### DATA PROVIDED
+++
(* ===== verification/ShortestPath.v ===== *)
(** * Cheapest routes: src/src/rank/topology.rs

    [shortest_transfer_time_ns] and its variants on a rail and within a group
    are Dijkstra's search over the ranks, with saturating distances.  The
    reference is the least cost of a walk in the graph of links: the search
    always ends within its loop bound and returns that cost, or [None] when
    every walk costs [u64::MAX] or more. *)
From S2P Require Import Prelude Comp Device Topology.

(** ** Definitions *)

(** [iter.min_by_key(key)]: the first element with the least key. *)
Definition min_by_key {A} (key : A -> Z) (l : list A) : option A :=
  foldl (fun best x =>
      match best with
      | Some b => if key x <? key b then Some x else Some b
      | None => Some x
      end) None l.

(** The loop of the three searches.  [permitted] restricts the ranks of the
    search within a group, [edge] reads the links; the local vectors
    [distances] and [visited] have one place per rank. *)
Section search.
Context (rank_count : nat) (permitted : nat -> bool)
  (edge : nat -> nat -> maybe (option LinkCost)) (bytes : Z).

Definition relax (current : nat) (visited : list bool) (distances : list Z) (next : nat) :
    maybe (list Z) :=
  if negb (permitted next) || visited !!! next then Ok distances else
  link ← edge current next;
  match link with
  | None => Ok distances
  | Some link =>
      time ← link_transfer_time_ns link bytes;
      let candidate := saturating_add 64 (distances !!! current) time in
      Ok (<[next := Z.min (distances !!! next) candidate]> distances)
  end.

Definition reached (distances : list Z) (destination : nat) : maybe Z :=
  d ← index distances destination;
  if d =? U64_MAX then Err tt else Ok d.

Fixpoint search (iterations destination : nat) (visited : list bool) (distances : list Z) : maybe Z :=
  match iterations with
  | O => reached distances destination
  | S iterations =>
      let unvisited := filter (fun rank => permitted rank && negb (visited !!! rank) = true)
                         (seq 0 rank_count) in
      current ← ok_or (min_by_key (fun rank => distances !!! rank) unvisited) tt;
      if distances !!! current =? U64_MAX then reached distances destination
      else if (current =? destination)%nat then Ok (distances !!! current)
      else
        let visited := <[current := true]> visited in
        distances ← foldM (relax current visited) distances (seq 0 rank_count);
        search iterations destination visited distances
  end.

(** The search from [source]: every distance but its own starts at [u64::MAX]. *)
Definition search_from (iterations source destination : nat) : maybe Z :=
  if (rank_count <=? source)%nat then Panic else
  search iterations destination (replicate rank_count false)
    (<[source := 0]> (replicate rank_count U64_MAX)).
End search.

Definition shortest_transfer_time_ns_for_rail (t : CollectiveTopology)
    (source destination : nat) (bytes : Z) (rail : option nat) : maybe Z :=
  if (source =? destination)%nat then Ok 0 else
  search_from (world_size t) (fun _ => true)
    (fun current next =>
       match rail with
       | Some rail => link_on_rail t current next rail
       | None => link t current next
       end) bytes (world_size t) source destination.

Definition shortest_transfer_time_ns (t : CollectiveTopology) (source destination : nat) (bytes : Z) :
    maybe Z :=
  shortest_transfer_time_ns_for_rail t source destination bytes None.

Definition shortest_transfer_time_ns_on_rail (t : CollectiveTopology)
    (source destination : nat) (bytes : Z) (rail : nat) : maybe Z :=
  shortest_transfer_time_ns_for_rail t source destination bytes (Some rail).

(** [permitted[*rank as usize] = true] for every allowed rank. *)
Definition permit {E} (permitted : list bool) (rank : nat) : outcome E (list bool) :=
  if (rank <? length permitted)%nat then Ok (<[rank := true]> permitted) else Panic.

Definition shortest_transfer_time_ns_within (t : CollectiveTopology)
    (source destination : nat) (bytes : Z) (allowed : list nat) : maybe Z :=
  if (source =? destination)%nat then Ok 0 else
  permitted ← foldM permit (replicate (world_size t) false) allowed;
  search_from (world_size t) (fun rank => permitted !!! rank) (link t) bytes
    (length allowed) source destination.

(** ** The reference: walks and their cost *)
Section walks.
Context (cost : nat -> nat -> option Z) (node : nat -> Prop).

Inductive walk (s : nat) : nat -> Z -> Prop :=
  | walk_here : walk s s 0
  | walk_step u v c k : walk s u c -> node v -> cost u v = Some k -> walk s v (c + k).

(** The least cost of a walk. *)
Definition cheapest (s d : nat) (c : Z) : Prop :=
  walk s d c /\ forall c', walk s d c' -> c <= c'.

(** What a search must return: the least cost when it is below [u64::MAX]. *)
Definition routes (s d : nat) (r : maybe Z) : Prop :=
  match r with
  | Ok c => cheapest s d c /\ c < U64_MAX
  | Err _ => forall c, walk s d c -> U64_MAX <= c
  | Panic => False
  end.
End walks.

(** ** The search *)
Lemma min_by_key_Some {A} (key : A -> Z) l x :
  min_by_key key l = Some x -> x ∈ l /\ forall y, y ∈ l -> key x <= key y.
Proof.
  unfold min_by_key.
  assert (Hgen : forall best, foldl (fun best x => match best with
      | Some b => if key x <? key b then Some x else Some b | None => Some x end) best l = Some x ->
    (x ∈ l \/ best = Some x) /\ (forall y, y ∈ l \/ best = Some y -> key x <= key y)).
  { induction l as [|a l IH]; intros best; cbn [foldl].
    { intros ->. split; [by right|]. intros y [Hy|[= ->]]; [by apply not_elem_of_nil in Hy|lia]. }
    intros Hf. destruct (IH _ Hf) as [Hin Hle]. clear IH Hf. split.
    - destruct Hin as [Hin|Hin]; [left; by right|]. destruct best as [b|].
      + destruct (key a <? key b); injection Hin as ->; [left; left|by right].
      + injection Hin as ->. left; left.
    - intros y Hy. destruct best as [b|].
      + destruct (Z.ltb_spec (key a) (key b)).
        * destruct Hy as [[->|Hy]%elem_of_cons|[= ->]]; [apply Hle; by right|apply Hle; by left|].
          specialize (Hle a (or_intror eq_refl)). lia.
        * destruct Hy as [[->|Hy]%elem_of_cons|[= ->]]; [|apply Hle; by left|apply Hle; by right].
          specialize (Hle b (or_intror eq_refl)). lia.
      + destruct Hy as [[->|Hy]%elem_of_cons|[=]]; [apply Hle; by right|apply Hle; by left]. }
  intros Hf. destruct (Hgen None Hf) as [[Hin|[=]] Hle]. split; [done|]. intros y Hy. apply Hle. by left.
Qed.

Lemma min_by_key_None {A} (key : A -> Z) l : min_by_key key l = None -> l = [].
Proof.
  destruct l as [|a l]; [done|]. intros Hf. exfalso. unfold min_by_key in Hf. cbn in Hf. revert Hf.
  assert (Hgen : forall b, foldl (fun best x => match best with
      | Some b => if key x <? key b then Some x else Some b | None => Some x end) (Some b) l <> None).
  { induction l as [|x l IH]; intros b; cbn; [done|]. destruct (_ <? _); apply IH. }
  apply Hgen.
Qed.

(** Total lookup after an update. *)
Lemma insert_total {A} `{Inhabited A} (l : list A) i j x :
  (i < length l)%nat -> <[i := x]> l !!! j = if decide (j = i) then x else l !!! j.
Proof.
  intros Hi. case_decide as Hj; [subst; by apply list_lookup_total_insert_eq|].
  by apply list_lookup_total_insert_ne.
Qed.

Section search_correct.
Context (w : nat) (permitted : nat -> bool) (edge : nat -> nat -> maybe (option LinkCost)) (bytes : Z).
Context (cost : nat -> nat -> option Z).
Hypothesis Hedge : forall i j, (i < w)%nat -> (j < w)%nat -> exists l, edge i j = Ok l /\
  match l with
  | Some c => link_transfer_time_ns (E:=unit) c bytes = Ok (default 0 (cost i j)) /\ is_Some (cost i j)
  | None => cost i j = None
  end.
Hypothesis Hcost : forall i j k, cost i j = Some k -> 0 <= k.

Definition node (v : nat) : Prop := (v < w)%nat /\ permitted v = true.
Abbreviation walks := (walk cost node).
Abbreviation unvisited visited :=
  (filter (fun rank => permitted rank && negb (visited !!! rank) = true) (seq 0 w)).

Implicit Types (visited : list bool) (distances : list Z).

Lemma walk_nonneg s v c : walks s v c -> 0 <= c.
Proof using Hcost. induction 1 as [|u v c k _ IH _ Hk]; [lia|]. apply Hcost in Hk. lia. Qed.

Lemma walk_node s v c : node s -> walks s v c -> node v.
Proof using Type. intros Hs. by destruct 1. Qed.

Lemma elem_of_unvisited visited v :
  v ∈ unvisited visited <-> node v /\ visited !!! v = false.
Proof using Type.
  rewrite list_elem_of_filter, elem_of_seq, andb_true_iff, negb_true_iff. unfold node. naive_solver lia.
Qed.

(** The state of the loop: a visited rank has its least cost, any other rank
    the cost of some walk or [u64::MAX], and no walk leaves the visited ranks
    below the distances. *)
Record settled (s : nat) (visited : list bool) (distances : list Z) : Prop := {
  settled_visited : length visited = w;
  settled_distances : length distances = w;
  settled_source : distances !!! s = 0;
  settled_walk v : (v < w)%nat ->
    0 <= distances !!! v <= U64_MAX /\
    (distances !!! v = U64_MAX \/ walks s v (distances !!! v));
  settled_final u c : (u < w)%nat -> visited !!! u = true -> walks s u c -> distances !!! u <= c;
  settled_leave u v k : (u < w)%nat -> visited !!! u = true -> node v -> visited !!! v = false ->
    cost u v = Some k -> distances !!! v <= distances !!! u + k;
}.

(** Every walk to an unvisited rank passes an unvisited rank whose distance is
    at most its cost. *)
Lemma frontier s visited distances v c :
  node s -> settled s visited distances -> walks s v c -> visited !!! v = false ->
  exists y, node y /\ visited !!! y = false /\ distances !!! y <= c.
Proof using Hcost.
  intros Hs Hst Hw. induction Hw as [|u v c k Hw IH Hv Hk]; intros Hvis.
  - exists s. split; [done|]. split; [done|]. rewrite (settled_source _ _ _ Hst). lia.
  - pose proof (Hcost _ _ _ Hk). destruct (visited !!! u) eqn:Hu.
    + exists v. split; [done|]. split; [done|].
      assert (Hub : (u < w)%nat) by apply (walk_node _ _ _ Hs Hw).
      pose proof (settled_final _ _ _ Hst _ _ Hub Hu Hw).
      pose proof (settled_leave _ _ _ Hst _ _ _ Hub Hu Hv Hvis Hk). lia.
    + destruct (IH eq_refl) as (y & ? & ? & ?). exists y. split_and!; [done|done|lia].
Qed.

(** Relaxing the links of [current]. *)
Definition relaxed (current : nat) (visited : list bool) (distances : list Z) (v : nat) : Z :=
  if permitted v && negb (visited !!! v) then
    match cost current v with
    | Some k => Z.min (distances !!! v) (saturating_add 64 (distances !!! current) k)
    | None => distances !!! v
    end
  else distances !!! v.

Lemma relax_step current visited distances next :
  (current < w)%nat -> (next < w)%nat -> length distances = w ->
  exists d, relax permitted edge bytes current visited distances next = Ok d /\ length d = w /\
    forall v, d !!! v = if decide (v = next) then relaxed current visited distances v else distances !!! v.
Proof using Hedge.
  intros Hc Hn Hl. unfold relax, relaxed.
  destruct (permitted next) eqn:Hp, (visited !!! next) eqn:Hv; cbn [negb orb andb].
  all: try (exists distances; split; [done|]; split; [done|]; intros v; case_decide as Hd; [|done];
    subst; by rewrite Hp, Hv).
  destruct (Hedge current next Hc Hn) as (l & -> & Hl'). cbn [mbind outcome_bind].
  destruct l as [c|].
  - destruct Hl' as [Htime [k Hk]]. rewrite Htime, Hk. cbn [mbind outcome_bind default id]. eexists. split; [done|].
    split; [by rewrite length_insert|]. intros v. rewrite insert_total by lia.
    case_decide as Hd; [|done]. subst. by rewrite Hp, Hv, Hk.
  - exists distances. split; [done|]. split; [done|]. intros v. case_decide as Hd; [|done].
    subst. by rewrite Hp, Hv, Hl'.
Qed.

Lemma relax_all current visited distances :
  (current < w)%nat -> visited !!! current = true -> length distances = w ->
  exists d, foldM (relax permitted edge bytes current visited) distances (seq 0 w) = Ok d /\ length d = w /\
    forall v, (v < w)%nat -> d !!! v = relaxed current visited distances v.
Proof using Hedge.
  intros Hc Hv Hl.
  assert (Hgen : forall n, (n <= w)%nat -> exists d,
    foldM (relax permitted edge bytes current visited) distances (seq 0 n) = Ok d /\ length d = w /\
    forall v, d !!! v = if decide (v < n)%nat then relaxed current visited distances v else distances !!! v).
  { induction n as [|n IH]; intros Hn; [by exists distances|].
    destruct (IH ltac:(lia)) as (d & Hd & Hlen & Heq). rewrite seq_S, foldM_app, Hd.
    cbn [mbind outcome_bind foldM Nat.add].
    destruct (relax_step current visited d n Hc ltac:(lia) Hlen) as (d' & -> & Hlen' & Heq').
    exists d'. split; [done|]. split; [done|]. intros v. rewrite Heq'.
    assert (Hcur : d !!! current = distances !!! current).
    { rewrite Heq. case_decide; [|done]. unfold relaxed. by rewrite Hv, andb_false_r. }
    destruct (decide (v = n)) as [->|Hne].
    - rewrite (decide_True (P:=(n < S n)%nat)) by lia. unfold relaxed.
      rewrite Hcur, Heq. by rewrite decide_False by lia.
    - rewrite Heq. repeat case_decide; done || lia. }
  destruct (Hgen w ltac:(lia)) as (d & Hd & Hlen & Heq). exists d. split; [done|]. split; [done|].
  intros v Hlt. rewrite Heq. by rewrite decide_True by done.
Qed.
+++
### WORK INSTRUCTION
From the records above, give again exactly the lines running from the line with "- destruct Hl'" to the line with "distances (seq 0 n)", inclusive.

### YOUR SOLUTION
  - destruct Hl' as [Htime [k Hk]]. rewrite Htime, Hk. cbn [mbind outcome_bind default id]. eexists. split; [done|].
    split; [by rewrite length_insert|]. intros v. rewrite insert_total by lia.
    case_decide as Hd; [|done]. subst. by rewrite Hp, Hv, Hk.
  - exists distances. split; [done|]. split; [done|]. intros v. case_decide as Hd; [|done].
    subst. by rewrite Hp, Hv, Hl'.
Qed.

Lemma relax_all current visited distances :
  (current < w)%nat -> visited !!! current = true -> length distances = w ->
  exists d, foldM (relax permitted edge bytes current visited) distances (seq 0 w) = Ok d /\ length d = w /\
    forall v, (v < w)%nat -> d !!! v = relaxed current visited distances v.
Proof using Hedge.
  intros Hc Hv Hl.
  assert (Hgen : forall n, (n <= w)%nat -> exists d,
    foldM (relax permitted edge bytes current visited) distances (seq 0 n) = Ok d /\ length d = w /\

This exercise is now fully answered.